The Kandhamal Issue

On 23 August 2008, Swami Laxmanananda Saraswati, a Hindu religious leader, was shot dead along with four of his associates in his ashram at Jalaspeta, near Tumudibandha in Kandhamal district, Odisha, India.

Details of the carnage and communal disturbances that followed have been outlined with clarity and incisiveness in many official and non-official documents and books. Therefore they do not have to be repeated here. However, details about the persons who were killed, who they were and how they lived their lives are scarce.

The authors have been following the developments of what is known as the Kandhamal riots attentively and with a keen interest on the human rights issues involved against the background of the Indian Constitution and International mandates that guarantee the freedom to practise one’s religion and also the freedom to choose which religion to follow.
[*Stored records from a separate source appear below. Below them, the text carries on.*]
Lemma leaves_sof_phase i s :
  send_sofs s = true -> send_sofs (step i s) = false ->
  st s = WAIT_TXA /\ sof_txa i = true /\ st (step i s) = SEND_TOKEN.
Proof.
  unfold send_sofs, step, next_st; cbn [st].
  destruct (st s) eqn:E; try destruct (xfer_type s);
    SieFacts.split_ifs; intros H1 H2; try discriminate; auto.
Qed.

Lemma system_run_app a :
  forall b s, System.run (a ++ b) s = System.run b (System.run a s).
Proof.
  induction a as [| i a IH]; intros b s; cbn [app System.run];
    [reflexivity | apply IH].
Qed.

(** Whenever the engine is found in SEND_TOKEN, it got there from WAIT_TXA
    in a cycle with the window open and has stayed there since. *)
Lemma token_offer_origin ins :
  forall s,
    st (System.sie s) <> SEND_TOKEN ->
    st (System.sie (System.run ins s)) = SEND_TOKEN ->
    exists pre i post,
      ins = pre ++ i :: post /\
      st (System.sie (System.run pre s)) = WAIT_TXA /\
      Sof.txa (detected_speed i) (System.sof (System.run pre s)) = true /\
      forall post1 post2,
        post = post1 ++ post2 ->
        st (System.sie (System.run (pre ++ i :: post1) s)) = SEND_TOKEN.
Proof.
  induction ins as [| x ins IH] using rev_ind; intros s Hne Hfin.
  - cbn in Hfin. contradiction.
  - rewrite system_run_app in Hfin. cbn [System.run] in Hfin.
    destruct (st (System.sie (System.run ins s))) eqn:E.
    5: { destruct (IH s Hne E) as (pre & i & post & Hins & Hw & Ht & Hstay).
         exists pre, i, (post ++ [x]). subst ins.
         split; [now rewrite <- app_assoc |]. split; [exact Hw |].
         split; [exact Ht |].
         intros post1 post2 Hp.
         destruct post2 as [| y post2 _] using rev_ind.
         - rewrite app_nil_r in Hp. subst post1.
           change (pre ++ i :: post ++ [x]) with (pre ++ (i :: post) ++ [x]).
           rewrite app_assoc, system_run_app. exact Hfin.
         - rewrite app_assoc in Hp. apply app_inj_tail in Hp as [Hp _].
           now apply (Hstay post1 post2). }
    all: cbn [System.step System.sie] in Hfin;
      destruct (enters_send_token _ _ Hfin) as [Hw Ht];
      try (rewrite E; discriminate); try congruence.
    exists ins, x, []. split; [reflexivity |]. split; [exact E |].
    split; [exact Ht |].
    intros post1 post2 Hp. symmetry in Hp. apply app_eq_nil in Hp as [-> _].
    rewrite system_run_app. exact Hfin.
Qed.

(** C6 (as the code has it).  With the SOF controller wired in, the engine
    enters SEND_TOKEN only from WAIT_TXA and only in a cycle in which the
    SOF timer lies in the transmit window [tx_to_tx_min, tx_to_tx_max); that
    is also the only way it stops forwarding SOFs, and a token for a
    transfer is offered only in SEND_TOKEN, so every offered token goes back
    to such a cycle.  The state IDLE itself is left in whatever cycle
    [xfer.start] is strobed. *)
Theorem token_only_after_txa (i : input) (ins : list input) (s : System.state) :
  let sp := detected_speed i in
  let s' := System.step i s in
  let in_window :=
    Sof.tx_to_tx_min sp <= Sof.sof_timer (System.sof s) < Sof.tx_to_tx_max sp in
  (st (System.sie s') = SEND_TOKEN -> st (System.sie s) <> SEND_TOKEN ->
     st (System.sie s) = WAIT_TXA /\ in_window) /\
  (send_sofs (System.sie s) = true -> send_sofs (System.sie s') = false ->
     st (System.sie s') = SEND_TOKEN /\ in_window) /\
  (sie_token_valid (System.sie s') = true -> st (System.sie s') = SEND_TOKEN) /\
  (st (System.sie s) = IDLE ->
     st (System.sie s') = if xfer_start i then DRAIN_RX else IDLE) /\
  (send_sofs (System.sie s) = true ->
   sie_token_valid (System.sie (System.run ins s)) = true ->
     exists pre i0 post,
       ins = pre ++ i0 :: post /\
       st (System.sie (System.run pre s)) = WAIT_TXA /\
       Sof.tx_to_tx_min (detected_speed i0)
         <= Sof.sof_timer (System.sof (System.run pre s))
         < Sof.tx_to_tx_max (detected_speed i0) /\
       forall post1 post2,
         post = post1 ++ post2 ->
         st (System.sie (System.run (pre ++ i0 :: post1) s)) = SEND_TOKEN).
Proof.
  intros sp s' in_window. subst s' in_window. cbn [System.step System.sie].
  assert (W : forall i0, sof_txa (System.wire (System.sof s) i0) = true ->
                detected_speed i0 = sp ->
                Sof.tx_to_tx_min sp <= Sof.sof_timer (System.sof s)
                < Sof.tx_to_tx_max sp).
  { intros i0 Ht <-. cbn [System.wire sof_txa] in Ht. now apply txa_window. }
  split; [| split; [| split; [| split]]].
  - intros H Hne. destruct (enters_send_token _ _ H Hne) as [Hw Ht].
    split; [exact Hw | now apply (W i)].
  - intros H1 H2. destruct (leaves_sof_phase _ _ H1 H2) as (_ & Ht & Hs).
    split; [exact Hs | now apply (W i)].
  - unfold sie_token_valid.
    destruct (st (step (System.wire (System.sof s) i) (System.sie s)));
      intros H; try discriminate; reflexivity.
  - intros H. unfold step, next_st; cbn [st]. rewrite H. reflexivity.
  - intros Hsof Hv.
    assert (Hne : st (System.sie s) <> SEND_TOKEN).
    { unfold send_sofs in Hsof. destruct (st (System.sie s)); discriminate. }
    assert (Hfin : st (System.sie (System.run ins s)) = SEND_TOKEN).
    { unfold sie_token_valid in Hv.
      destruct (st (System.sie (System.run ins s))); try discriminate; reflexivity. }
    destruct (token_offer_origin ins s Hne Hfin)
      as (pre & i0 & post & Hins & Hw & Ht & Hstay).
    exists pre, i0, post. repeat split; try assumption; now apply txa_window.
Qed.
In a secular country like India with diversity in many aspects of the social fabric and where several religions have taken birth it seems inconsistent to discriminate on the basis of one’s faith.

It was felt that information was incomplete or unavailable about the background of the people who were killed in the Kandhamal riots in 2007 and 2008. Were they political activists, anti-social elements or people who were a source of danger to the communal unity that is woven into the social and cultural fabric of our ancient country, India, that has survived down the centuries?

Little is known about Kandhamal (previously known as Phulbani or the land of flowers), the epicentre of the communal riots that rocked the conscience of many in the country and abroad.

The district’s present nomenclature came into being on 1 January 1994 after the reorganization of districts in Odisha, then spelt as Orissa. The district stretches between 19’34 and 20’36 north latitude and 83’34 and 84’43 east longitude covering an area of 8,021 square kilometres. For administrative reasons it has been divided into two sub-divisions (Phulbani and Balliguda) with 12 tehsils, 12 blocks and 2,587 villages grouped under 153 gram panchayats (GPs, or village councils).

The entire district is in the high altitude zone and most of the terrain comprises hill ranges with narrow valley tracts. The terrain dictates the social economic condition of the people and the development of the district which has a rich tribal cultural heritage and diversity of flora and fauna.

Odisha is one of the poorest states of the country and Kandhamal district is one of the poorest districts of the State, ranked in position 29 among the 30 districts. The ranking is based on the Human Development Index prepared by the United Nations Development Programme (UNDP). The district was known as one of the backward areas of Odisha. According to the 2011 Census, Kandhamal district has a total population of 733,110 persons, comprising 359,945 males and 373,165 females. The Scheduled Tribe (ST) population is 392,820 and the Scheduled Caste (SC) population is 115,544.

According to the 2001 Census, Kandhamal district has a Hindu population of 527,757 (81.41 percent), Christians 117,950 (18.19 per cent) and Muslims 2,253 (0.34 percent)

More than 50 percent of the population belongs to the Scheduled Caste and aboriginal tribals. Kandhamal is endowed with vast minor forest and agricultural produce which incidentally form the basis of its industry. The district has many cottage and agro based industries that process forest and agricultural produce. It also possesses abundant graphite reserves in Tumdibandha block.

The Kandhas (categorised as belonging to the Scheduled Tribes) are the principal tribe of Kandhamal district and constitute 51 per cent of the district’s population. The life of these Kandhas, also referred to as Konds or Khonds, gives an insight into the tribal life of this area.

These Kandhas identify themselves as Kuilaku or Kuinga and the dialect they speak is Kui, which has no script. The word ‘Konda’ means hills and as such these Kandhas live on hill tops, with the Panos living beneath their settlements.

Kandhas have been described as faithful, devoted, resolute, brave, hospitable and laborious. Their dress, food habits and houses are reflections of their tribal background and culture. The Kandhas are primarily animists and do not fall in the category of religion as a social phenomenon in the same way as Hindus, Christians and Muslims. They own about 77 percent of the cultivable land in the district.

Panas (who fall in the Scheduled Castes) constitute 17 percent of the district’s population. Ninety percent of the Panas are Christians.